From the line with "cb_halfOpenRunning (cb_of w') = false ∧" through the line with "intros Ho Ht", inclusive, return each line of the data below exactly and leave the rest out.

▶ **EXERCISE INPUT**:
☆ ☆ ☆ ☆

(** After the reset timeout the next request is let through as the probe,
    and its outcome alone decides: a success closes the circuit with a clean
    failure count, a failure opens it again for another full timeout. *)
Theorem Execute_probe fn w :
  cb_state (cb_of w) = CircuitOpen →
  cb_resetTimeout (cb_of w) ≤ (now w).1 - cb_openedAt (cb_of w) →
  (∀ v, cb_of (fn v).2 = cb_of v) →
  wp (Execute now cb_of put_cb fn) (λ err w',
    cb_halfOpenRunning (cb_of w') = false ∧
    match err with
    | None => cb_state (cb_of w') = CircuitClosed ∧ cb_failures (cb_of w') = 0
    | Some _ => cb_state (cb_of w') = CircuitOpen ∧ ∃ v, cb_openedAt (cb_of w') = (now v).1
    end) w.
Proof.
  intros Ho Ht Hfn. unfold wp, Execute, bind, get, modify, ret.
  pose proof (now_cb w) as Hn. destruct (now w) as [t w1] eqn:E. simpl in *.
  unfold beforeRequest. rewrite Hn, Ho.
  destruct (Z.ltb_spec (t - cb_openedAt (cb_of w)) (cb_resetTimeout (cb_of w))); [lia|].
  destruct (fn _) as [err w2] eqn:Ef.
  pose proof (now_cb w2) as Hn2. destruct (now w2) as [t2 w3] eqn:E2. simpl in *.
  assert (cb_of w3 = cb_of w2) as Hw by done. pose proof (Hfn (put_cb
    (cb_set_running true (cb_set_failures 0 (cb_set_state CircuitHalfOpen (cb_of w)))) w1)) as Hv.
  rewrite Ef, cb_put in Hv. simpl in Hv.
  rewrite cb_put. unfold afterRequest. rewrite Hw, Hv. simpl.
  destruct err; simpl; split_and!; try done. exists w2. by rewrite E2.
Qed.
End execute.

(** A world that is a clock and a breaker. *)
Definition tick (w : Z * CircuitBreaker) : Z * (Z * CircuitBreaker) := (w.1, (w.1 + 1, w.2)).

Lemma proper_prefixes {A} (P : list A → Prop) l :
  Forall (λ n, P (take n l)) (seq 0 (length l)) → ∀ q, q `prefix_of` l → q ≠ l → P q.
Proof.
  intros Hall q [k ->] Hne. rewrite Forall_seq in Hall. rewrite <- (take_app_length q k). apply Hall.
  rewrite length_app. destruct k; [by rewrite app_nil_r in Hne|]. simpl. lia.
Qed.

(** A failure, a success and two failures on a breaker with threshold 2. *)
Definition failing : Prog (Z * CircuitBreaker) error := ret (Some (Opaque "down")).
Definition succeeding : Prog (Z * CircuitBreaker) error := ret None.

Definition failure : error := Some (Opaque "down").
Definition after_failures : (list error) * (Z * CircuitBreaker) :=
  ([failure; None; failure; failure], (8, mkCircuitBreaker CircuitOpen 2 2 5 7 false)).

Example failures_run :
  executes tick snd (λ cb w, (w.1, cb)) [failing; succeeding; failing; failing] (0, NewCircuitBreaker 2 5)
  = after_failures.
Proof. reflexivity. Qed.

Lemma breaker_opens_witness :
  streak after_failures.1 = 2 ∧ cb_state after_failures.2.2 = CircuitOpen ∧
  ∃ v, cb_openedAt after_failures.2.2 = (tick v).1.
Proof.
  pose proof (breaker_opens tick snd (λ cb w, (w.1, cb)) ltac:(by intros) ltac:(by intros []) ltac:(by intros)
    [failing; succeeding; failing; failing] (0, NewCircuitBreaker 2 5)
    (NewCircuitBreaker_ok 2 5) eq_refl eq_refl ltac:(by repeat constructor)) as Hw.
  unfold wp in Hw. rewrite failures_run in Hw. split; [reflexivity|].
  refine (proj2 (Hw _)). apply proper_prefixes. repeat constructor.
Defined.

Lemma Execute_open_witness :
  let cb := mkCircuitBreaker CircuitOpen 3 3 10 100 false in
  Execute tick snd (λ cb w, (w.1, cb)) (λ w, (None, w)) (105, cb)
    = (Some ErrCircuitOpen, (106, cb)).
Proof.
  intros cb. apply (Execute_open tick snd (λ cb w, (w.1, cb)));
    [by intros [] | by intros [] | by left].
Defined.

☆ ☆ ☆ ☆

▶ **SOLVED EXERCISE**:
    cb_halfOpenRunning (cb_of w') = false ∧
    match err with
    | None => cb_state (cb_of w') = CircuitClosed ∧ cb_failures (cb_of w') = 0
    | Some _ => cb_state (cb_of w') = CircuitOpen ∧ ∃ v, cb_openedAt (cb_of w') = (now v).1
    end) w.
Proof.
  intros Ho Ht Hfn. unfold wp, Execute, bind, get, modify, ret.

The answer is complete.